Updated semantics of `CallFuture` in Rust CDK

We have updated the semantics of CallFuture produced by ic_cdk::api::call in Rust CDK to only make the inter-canister call (i.e., call ic0::call_new, …, ic0::call_perform) when the future is actually awaited. This aligns with the Rust semantics of futures that are not supposed to do anything unless awaited (and there is a compiler warning about that if you don’t await a future). Please refer to the PR (fix: lazy CallFuture by mraszyk · Pull Request #391 · dfinity/cdk-rs · GitHub) for further motivation.

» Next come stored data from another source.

(** * Properties *)

(** ** Arrays read by index *)

Lemma sorted_below_StronglySorted (l : list Z) :
  sorted_below l (length l) -> StronglySorted Z.le l.
Proof.
  induction l as [|x l IH]; intros H; constructor.
  - apply IH. intros a b Hab. apply (H (S a) (S b)). simpl. lia.
  - apply Forall_lookup_2. intros i y Hi.
    pose proof (lookup_lt_Some _ _ _ Hi) as Hlt.
    specialize (H 0%nat (S i)). simpl in H.
    rewrite (list_lookup_total_correct _ _ _ Hi) in H. apply H. lia.
Qed.

Lemma StronglySorted_sorted_below (l : list Z) :
  StronglySorted Z.le l -> sorted_below l (length l).
Proof.
  induction 1 as [|x l Hl IH Hx]; intros a b Hab; simpl in Hab; [lia|].
  destruct b as [|b]; [lia|]. destruct a as [|a]; simpl.
  - rewrite Forall_lookup in Hx. apply (Hx b).
    apply list_lookup_lookup_total_lt. lia.
  - apply IH. lia.
Qed.

Lemma Sorted_le_sorted_below (l : list Z) :
  Sorted Z.le l -> sorted_below l (length l).
Proof.
  intros H. apply StronglySorted_sorted_below.
  apply Sorted_StronglySorted; [|exact H]. intros x y z; lia.
Qed.

Lemma wrap64_add_l (a b : Z) : wrap64 (wrap64 a + b) = wrap64 (a + b).
Proof. unfold wrap64. apply Zplus_mod_idemp_l. Qed.

Lemma wrap64_small (a : Z) : 0 <= a < 2 ^ 64 -> wrap64 a = a.
Proof. intros H. unfold wrap64. apply Z.mod_small. exact H. Qed.

(** ** shellsort and shellsort_stats *)

Module SortFacts.

Import Sort.

Lemma shift_loop_stats_sim fuel gap temp arr j st :
  shift_loop fuel gap temp arr j (comparisons st)
  = drop_moves3 <$> shift_loop_stats fuel gap temp arr j st.
Proof.
  revert arr j st. induction fuel as [|fuel IH]; intros arr j st; simpl; [done|].
  destruct (gap <=? j); [|done].
  destruct (temp <? arr !!! Z.to_nat (j - gap)); [|done].
  rewrite <- IH. done.
Qed.

Lemma pass_loop_stats_sim todo gap arr i st :
  pass_loop todo gap arr i (comparisons st)
  = drop_moves <$> pass_loop_stats todo gap arr i st.
Proof.
  revert arr i st. induction todo as [|todo IH]; intros arr i st; [done|].
  cbn [pass_loop pass_loop_stats].
  rewrite shift_loop_stats_sim.
  destruct (shift_loop_stats _ gap _ arr i st) as [[[arr1 j] st1]|]; [|done].
  cbn [fmap option_fmap option_map mbind option_bind drop_moves3].
  rewrite <- IH. done.
Qed.

Lemma gap_loop_stats_sim g seq n arr st :
  gap_loop g seq n arr (comparisons st)
  = drop_moves <$> gap_loop_stats g seq n arr st.
Proof.
  revert arr st. induction g as [|g IH]; intros arr st; [done|].
  cbn [gap_loop gap_loop_stats].
  destruct (n <=? gaps seq !!! g); [apply IH|].
  rewrite pass_loop_stats_sim.
  destruct (pass_loop_stats _ _ arr _ st) as [[arr1 st1]|]; [|done].
  cbn [fmap option_fmap option_map mbind option_bind drop_moves].
  apply IH.
Qed.

Lemma shellsort_stats_sim arr n seq :
  shellsort arr n seq = drop_moves <$> shellsort_stats arr n seq.
Proof. apply (gap_loop_stats_sim _ seq n arr (mk_sort_stats 0 0)). Qed.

In particular, if a future is never awaited, then the inter-canister call is not performed at all. Otherwise, firing the call is postponed to the code location that awaits the future.

This means that patterns such as

let mut futs = vec![];
for m in messages.iter() { futs.push(call(m)); }
for f in futs.iter() { f.await; }

do not fire the inter-canister calls in parallel, but rather sequentially (as the inter-canister calls are awaited sequentially).

To fire the inter-canister calls in parallel, patterns such as

let mut futs = vec![];
for m in messages.iter() { futs.push(call(m)); }
let stream = futures::stream::iter(futs).buffer_unordered(16);
stream.collect::<Vec<_>>().await;

must be used.

Note. This change will be released in the next Rust CDK release.

5 Likes

Hey there @mraszyk
Great job, thanks!

Is it possible to define a custom future on the IC?
I have a use-case, when I want to suspend the execution of a user-called canister method, until another canister method is called.

Here is my code:


#[derive(Default)]
pub struct SharedState {
    completed: bool,
    waker: Option<Waker>,
}

pub struct MyFuture {
    shared_state: Arc<Mutex<SharedState>>,
}

impl MyFuture {
    pub fn new() -> Self {
        let shared_state = Arc::new(Mutex::new(SharedState::default()));

        unsafe { FUTURE_STATE = Some(shared_state.clone()) };

        Self { shared_state }
    }
}

impl Future for MyFuture {
    type Output = ();

    fn poll(
        self: std::pin::Pin<&mut Self>,
        cx: &mut std::task::Context<'_>,
    ) -> std::task::Poll<Self::Output> {
        let mut shared_state = self.shared_state.lock().unwrap();

        if shared_state.completed {
            Poll::Ready(())
        } else {
            shared_state.waker = Some(cx.waker().clone());
            Poll::Pending
        }
    }
}

static mut FUTURE_STATE: Option<Arc<Mutex<SharedState>>> = None;

#[update]
async fn start() {
    println!("[{}] start", time());
    let f = MyFuture::new();

    println!("[{}] future created, awaiting...", time());

    f.await;

    println!("[{}] await finished", time());
}

#[update]
fn resolve() {
    println!("[{}] resolving the future...", time());

    let arc = unsafe { FUTURE_STATE.as_mut().unwrap() };
    let mut future_state = arc.lock().unwrap();
    future_state.completed = true;

    if let Some(waker) = future_state.waker.take() {
        waker.wake();
    }

    println!("[{}] future resolved", time());
}

Calling start returns:

Reject code: 5
Reject text: Canister rrkah-fqaaa-aaaaa-aaaaq-cai did not reply to the call

Node’s logs are:

[Canister rrkah-fqaaa-aaaaa-aaaaq-cai] [1684325125083617071] start
[Canister rrkah-fqaaa-aaaaa-aaaaq-cai] [1684325125083617071] future created, awaiting...

Any help is appreciated!

You’re getting the error Canister rrkah-fqaaa-aaaaa-aaaaq-cai did not reply to the call because start does not make any inter-canister call and thus its call context is starved after yielding control at the await statement. Without further refactoring, the only approach I can see is to replace f.await by a loop of the form

loop {
  call(id(), "noop").await;
  if future_state.completed
    {break;}
}

making an inter-canister call to a “no-op” method of the same canister to yield control. However, this would call “noop” in a tight loop and might result in a high cycle cost.

1 Like

Thanks a lot!
Could you please elaborate on what would I need to do in order to implement this behaviour efficiently?

I would recommend to refactor the code after f.await in start into a separate method that is called by resolve once the condition is met.